Examples of Online Scams
Tech Support Scams
Out of nowhere, you receive a call or a screen pops up on your computer, pretending to be from a reputable company like Microsoft or an anti-virus company. They tell you that they have detected a virus or an error on your computer, and probably warn that you will lose all of your data if you shut down or restart your computer. In order to fix your computer, they direct you to a website where they instruct you to click on a link, download software, or input a special code, which allows them access to your computer. Sometimes they “scan” your computer to try to convince you there is something wrong. Don’t believe them!
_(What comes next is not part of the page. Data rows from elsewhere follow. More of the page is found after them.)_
(** Where the goroutine is: waiting, about to write the first or the second line *)
Inductive observer_pc : Type := ObWaiting | ObFirst | ObSecond | ObDone.

(** Where [main] is; [failed] is whether [mgr.Start] returned an error *)
Inductive main_pc : Type :=
| MnRunning
| MnReturned (failed : bool)
| MnSignalled (failed : bool)
| MnFirst (failed : bool)
| MnSecond (failed : bool)
| MnFinal (failed : bool)
| MnExited (code : Z).

Record state : Type := MkState {
  signalled : bool;
  started : bool;
  observer : observer_pc;
  main : main_pc;
  log : list string;
}.

Definition initial : state := MkState false false ObWaiting MnRunning [].

Definition alive (s : state) : Prop := match main s with MnExited _ => False | _ => True end.

Inductive step : state → state → Prop :=
| step_signal s : alive s → signalled s = false →
    step s (MkState true (started s) (observer s) (main s) (log s))
| step_observer_win s : alive s → signalled s = true → observer s = ObWaiting → started s = false →
    step s (MkState true true ObFirst (main s) (log s))
| step_observer_lose s : alive s → signalled s = true → observer s = ObWaiting → started s = true →
    step s (MkState true true ObDone (main s) (log s))
| step_observer_first s : alive s → observer s = ObFirst →
    step s (MkState (signalled s) (started s) ObSecond (main s) (log s ++ [msgReceived]))
| step_observer_second s : alive s → observer s = ObSecond →
    step s (MkState (signalled s) (started s) ObDone (main s) (log s ++ [msgStarted]))
| step_return s failed : main s = MnRunning →
    step s (MkState (signalled s) (started s) (observer s) (MnReturned failed) (log s))
| step_check s failed : main s = MnReturned failed → signalled s = true →
    step s (MkState true (started s) (observer s) (MnSignalled failed) (log s))
| step_problem s : main s = MnReturned true → signalled s = false →
    step s (MkState false (started s) (observer s) (MnExited 1) (log s ++ [msgProblem]))
| step_end s : main s = MnReturned false → signalled s = false →
    step s (MkState false (started s) (observer s) (MnExited 0) (log s))
| step_main_win s failed : main s = MnSignalled failed → started s = false →
    step s (MkState (signalled s) true (observer s) (MnFirst failed) (log s))
| step_main_lose s failed : main s = MnSignalled failed → started s = true →
    step s (MkState (signalled s) true (observer s) (MnFinal failed) (log s))
| step_main_first s failed : main s = MnFirst failed →
    step s (MkState (signalled s) (started s) (observer s) (MnSecond failed) (log s ++ [msgReceived]))
| step_main_second s failed : main s = MnSecond failed →
    step s (MkState (signalled s) (started s) (observer s) (MnFinal failed) (log s ++ [msgStarted]))
| step_final_ok s : main s = MnFinal false →
    step s (MkState (signalled s) (started s) (observer s) (MnExited 0) (log s ++ [msgCompleted]))
| step_final_failed s : main s = MnFinal true →
    step s (MkState (signalled s) (started s) (observer s) (MnExited 1) (log s ++ [msgFailed])).

Definition reachable : state → Prop := rtc step initial.

(** The announcement in the log *)
Definition announced (l : list string) : list string := filter (λ m, m = msgReceived ∨ m = msgStarted) l.

(** How much of it has been written, from where the two threads are *)
Definition progress (s : state) : list string :=
  match observer s, main s with
  | ObFirst, _ | _, MnFirst _ => []
  | ObSecond, _ | _, MnSecond _ => [msgReceived]
  | _, _ => if started s then [msgReceived; msgStarted] else []
  end.

Definition observer_writes (s : state) : bool := match observer s with ObFirst | ObSecond => true | _ => false end.
Definition main_writes (s : state) : bool := match main s with MnFirst _ | MnSecond _ => true | _ => false end.

(** At most one thread writes, only after the signal and the swap. *)
Definition inv (s : state) : Prop :=
  announced (log s) = progress s ∧
  (started s = true → signalled s = true) ∧
  (observer s ≠ ObWaiting → started s = true) ∧
  match main s with MnFirst _ | MnSecond _ | MnFinal _ => started s = true | MnSignalled _ => signalled s = true | _ => True end ∧
  observer_writes s && main_writes s = false.

Lemma announced_app l k : announced (l ++ k) = announced l ++ announced k.
Proof. apply filter_app. Qed.

Lemma step_inv s s' : step s s' → inv s → inv s'.
Proof.
  intros Hs (H1 & H2 & H3 & H4 & H5).
  destruct Hs; destruct s as [sg st ob mn lg]; cbn [signalled started observer main log] in *; subst;
    unfold inv; cbn [signalled started observer main log]; rewrite ?announced_app, H1;
    unfold progress, observer_writes, main_writes in *; cbn [signalled started observer main log] in *.
  all: try destruct ob; try destruct st; try (by exfalso; specialize (H3 ltac:(discriminate)); discriminate H3).
  all: try discriminate.
  all: try (split_and!; [reflexivity|auto|auto|auto|reflexivity]; fail).
  all: try (destruct mn; try discriminate; split_and!; first [reflexivity|assumption|discriminate|done]; fail).
Qed.

Lemma reachable_inv s : reachable s → inv s.
Proof.
  unfold reachable. intros Hr. remember initial as i eqn:Ei.
  assert (inv i) as Hi by (subst; by split_and!). clear Ei. induction Hr as [|i j k Hs _ IH]; [done|]. eauto using step_inv.
Qed.
(** However the two threads and the signal interleave, the start of the shutdown is
    announced at most once, its two lines in order, and only after the signal. *)
Theorem shutdown_announced_once s :
  reachable s →
  announced (log s) `prefix_of` [msgReceived; msgStarted] ∧
  (announced (log s) ≠ [] → signalled s = true).
Proof.
  intros (H1 & H2 & H3 & H4 & H5)%reachable_inv. split_and!.
  - rewrite H1. unfold progress. destruct (observer s), (main s), (started s);
      first [by eexists|apply prefix_nil|apply (prefix_app_r [msgReceived]); reflexivity].
  - rewrite H1. unfold progress. destruct (started s) eqn:Es; [auto|].
    destruct (observer s), (main s); try done; by specialize (H3 ltac:(done)).
Qed.

(** Every action of a thread brings the end nearer. *)
Definition main_left (m : main_pc) : nat :=
  match m with
  | MnRunning => 6 | MnReturned _ => 5 | MnSignalled _ => 4 | MnFirst _ => 3 | MnSecond _ => 2 | MnFinal _ => 1
  | MnExited _ => 0
  end.
Definition observer_left (o : observer_pc) : nat :=
  match o with ObWaiting => 3 | ObFirst => 2 | ObSecond => 1 | ObDone => 0 end.
Definition steps_left (s : state) : nat :=
  (if signalled s then 0 else 1) + observer_left (observer s) + main_left (main s).

Lemma step_decreases s s' : step s s' → (steps_left s' < steps_left s)%nat.
Proof.
  unfold steps_left. destruct 1 as [s _ E|s _ E1 E2 _|s _ E1 E2 _|s _ E|s _ E|s f E|s f E1 E2|s E1 E2|s E1 E2|s f E1 _|s f E1 _|s f E|s f E|s E|s E];
    cbn [signalled observer main observer_left main_left]; rewrite ?E, ?E1, ?E2; cbn; try destruct (signalled s); lia.
Qed.

Lemma nsteps_bound n s s' : nsteps step n s s' → (n + steps_left s' <= steps_left s)%nat.
Proof. induction 1 as [|n x y z Hxy _ IH]; [lia|]. apply step_decreases in Hxy. lia. Qed.

(** Once the manager has returned, [main] can always go on by itself. *)
Lemma main_progress s : main_left (main s) ≠ 0%nat → ∃ s', step s s' ∧ (main_left (main s') < main_left (main s))%nat.
Proof.
  intros Hm. destruct (main s) as [|f|f|f|f|f|c] eqn:Em; [| | | | | |done].
  - eexists. split; [by apply (step_return _ false)|]. cbn. lia.
  - destruct (signalled s) eqn:Es; [|destruct f].
    + eexists. split; [by eapply step_check|]. cbn. lia.
    + eexists. split; [by eapply step_problem|]. cbn. lia.
    + eexists. split; [by eapply step_end|]. cbn. lia.
  - destruct (started s) eqn:Es; eexists; (split; [first [by eapply step_main_lose|by eapply step_main_win]|]); cbn; lia.
  - eexists. split; [by eapply step_main_first|]. cbn. lia.
  - eexists. split; [by eapply step_main_second|]. cbn. lia.
  - destruct f; eexists; (split; [first [by eapply step_final_failed|by eapply step_final_ok]|]); cbn; lia.
Qed.

(** The shutdown terminates.  However the threads are scheduled, a run has at most
    ten actions; a run that cannot go on has ended the process; and every state can
    reach the end of the process. *)
Theorem shutdown_terminates :
  (∀ n s, nsteps step n initial s → (n <= 10)%nat) ∧
  (∀ s, (∀ s', ¬ step s s') → ∃ code, main s = MnExited code) ∧
  (∀ s, ∃ s' code, rtc step s s' ∧ main s' = MnExited code).
Proof.
  split_and!.
  - intros n s Hn%nsteps_bound. cbn in Hn. lia.
  - intros s Hstuck. destruct (main s) as [| | | | | |code] eqn:Em; [..|by eexists].
    all: destruct (main_progress s) as (s' & Hs & _); [by rewrite Em|by destruct (Hstuck s')].
  - intros s. remember (main_left (main s)) as n eqn:En. induction (Nat.lt_wf_0 n) as [n _ IH] in s, En |- *. subst n.
    destruct (decide (main_left (main s) = 0%nat)) as [E|E].
    + exists s. destruct (main s) eqn:Em; try discriminate E. eexists. split; [reflexivity|done].
    + destruct (main_progress s E) as (s' & Hs & Hlt).
      destruct (IH _ Hlt s' eq_refl) as (s2 & code & Hr & He). exists s2, code. split; [by eapply rtc_l|done].
Qed.

(** The announcement can be missing: the goroutine wins the swap, and [main] reports the
    completion and exits before the goroutine writes. *)
Example shutdown_announcement_lost :
  ∃ s, reachable s ∧ main s = MnExited 0 ∧ signalled s = true ∧ log s = [msgCompleted].
Proof.
  exists (MkState true true ObFirst (MnExited 0) [msgCompleted]). split; [|done]. unfold reachable.
  eapply rtc_l; [by apply step_signal|]. eapply rtc_l; [by apply step_observer_win|].
  eapply rtc_l; [by apply (step_return _ false)|]. eapply rtc_l; [by eapply step_check|].
  eapply rtc_l; [by eapply step_main_lose|]. eapply rtc_l; [by eapply step_final_ok|]. cbn. apply rtc_refl.
Qed.
End Shutdown.

(** ** Facts *)

(** A URL text without percent signs, spaces and bytes above ASCII *)
Definition plain_text (s : string) : bool := forallb (λ c, solid c && bool_decide (c ≠ "%"%char)) (bytes s).

Lemma plain_solid s : plain_text s = true → forallb solid (bytes s) = true ∧ "%"%char ∉ bytes s.
Proof.
  unfold plain_text. rewrite !forallb_spec. intros Hs. split.
  - intros c Hc. specialize (Hs c Hc). by bool_props.
  - intros Hc. specialize (Hs _ Hc). by bool_props.
Qed.

(** A percent sign of the host is printed as one. *)
Lemma URLString_host_percent u :
  urlScheme u ≠ "" → urlOpaque u = "" → urlHost u ≠ "" → "%"%char ∈ bytes (urlHost u) → "%"%char ∈ bytes (URLString u).
Proof.
  intros Hs Ho Hh Hp.
  assert ("%"%char ∈ bytes (escape (urlHost u) encodeHost)) as He.
  { rewrite bytes_escape. apply list_elem_of_bind. exists "%"%char. split; [by left|done]. }
  assert ("%"%char ∈ bytes (url_prefix u)) as Hpre.
  { unfold url_prefix. rewrite (bool_decide_eq_false_2 (urlScheme u = "")), (bool_decide_eq_false_2 (urlHost u = "")) by done.
    rewrite !andb_false_r. cbn [andb]. rewrite !bytes_app, !elem_of_app. tauto. }
  unfold URLString. rewrite (bool_decide_eq_false_2 (urlOpaque u ≠ "")) by tauto.
  rewrite (bytes_app _ (_ +:+ _)), elem_of_app, bytes_app, elem_of_app. left. left.
  set (pre := if bool_decide (EscapedPath u ≠ "") && _ && _ then _ else _).
  assert ("%"%char ∈ bytes pre) as Hpre'.
  { unfold pre. destruct (_ && _ && _); [|done]. rewrite bytes_app, elem_of_app. by left. }
  destruct (bool_decide (pre = "") && _) eqn:Ep; [|done]. bool_props.
  match goal with H : pre = "" |- _ => rewrite H in Hpre'; by apply not_elem_of_nil in Hpre' end.
Qed.


Lemma loaded_url_ok cfg :
  loaded_url cfg → ProviderMode cfg = ProviderModeDataplaneAPI → plain_text (DataplaneAPIURL cfg) = true →
  ∃ u, DataplaneAPIURL cfg = URLString u ∧ url_ok u.
Proof.
  intros Hl Hm Hp. destruct (Hl Hm) as (value & u & Hparse & Hs & Hh & Hu). exists u. split; [done|].
  apply (url_Parse_ok value); [done..|]. intros Hc. apply plain_solid in Hp as [_ Hp]. apply Hp. rewrite Hu.
  apply URLString_host_percent; [|by eapply url_Parse_opaque|done|done]. intros E. rewrite E in Hs. set_solver.
Qed.

Lemma NewProvider_url u timeout :
  url_ok u → forallb solid (bytes (URLString u)) = true → 0 < timeout →
  ∃ p, NewProvider (MkAPIConfig (URLString u) timeout) = Ok p ∧ url_ok (baseURL p) ∧ clientTimeout p = timeout ∧
    urlScheme (baseURL p) = urlScheme u ∧ urlHost (baseURL p) = urlHost u ∧ urlPath (baseURL p) = urlPath u.
Proof.
  intros Hu Hsolid Ht. unfold NewProvider. cbn [BaseURL Timeout]. rewrite TrimSpace_solid by done.
  rewrite bool_decide_eq_false_2.
  2:{ intros E. pose proof (URLString_bytes u Hu) as Eb. rewrite E in Eb. by destruct (bytes (urlScheme u)). }
  destruct (url_roundtrip u Hu) as (u' & -> & Hok & Hs & _ & Hh & Hpath & _).
  assert (IsAbs u' = true) as ->.
  { apply bool_decide_eq_true. intros E. pose proof (ok_scheme _ Hok) as Hsch. rewrite E in Hsch. set_solver. }
  rewrite (bool_decide_eq_false_2 (urlHost u' = "")) by apply Hok. cbn [negb orb].
  assert (bool_decide (urlScheme u' ≠ "http") && bool_decide (urlScheme u' ≠ "https") = false) as ->.
  { apply andb_false_iff. rewrite !bool_decide_eq_false. pose proof (ok_scheme _ Hok). set_solver. }
  destruct (timeout <=? 0) eqn:E; [lia|]. eexists; split; [reflexivity|]. by split_and!.
Qed.

(** The provider of a loaded configuration *)
Definition provider_of (cfg : Config) (P : ServiceProvider) : Prop :=
  match P with
  | LocalHAProxy a => ProviderMode cfg = ProviderModeLocalHAProxy ∧ ConfigPath a = Clean (TrimSpace (HAProxyConfigPath cfg))
  | RemoteDataplane p =>
    ProviderMode cfg = ProviderModeDataplaneAPI ∧ url_ok (baseURL p) ∧ clientTimeout p = DataplaneAPITimeout cfg
  end.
Don’t give them access to your computer! If you do, the scammer can look on your computer for your personal or financial information, add malware that really will infect your computer, or add spyware so they can get your information in the future.
Instead, try exiting the internet, restarting your computer, or manually pressing the “off” button on your computer. Or try contacting a reputable source for help. Be careful though when searching for businesses on the internet – sometimes illegitimate services have paid for ads and created websites that might lead you to think they are the real thing!
Remember: real tech support or other computer companies don’t just contact you out of the blue.
Phishing is a scam in which the scammer poses as a legitimate, trusted source, in order to trick you into providing sensitive data such as your username, password, banking details or social security number. The scammer then uses the information to steal money or commit identity theft. Phishing attacks can also give scammers access to your computer or network to install malware or ransomware.
Phishing scams most commonly start with a fake email that appears to come from the trusted source but can also start with a text message (also called “smishing”) or telephone call (also called “vishing”) or a social media message.
If someone contacts you asking for your personal information — e.g., social security number, credit card number, bank account info — do not give it. And be careful of clicking on suspicious links in email messages.
If you are asked to log in after clicking a link in an email, be careful. You may want to verify that you have reached the real login site by instead logging into the website separately outside of the email.
You can also report phishing emails to [email protected]. The Anti-Phishing Working Group — which includes ISPs, security vendors, financial institutions and law enforcement agencies — uses these reports to fight phishing.
Social Media Messenger Scams
Scammers can hack a user’s Facebook or other social media account and send direct messages to their friends with deceptive content or phishing links that contain viruses. Be wary of suspicious outside links provided through messages especially if you are asked to log in after clicking.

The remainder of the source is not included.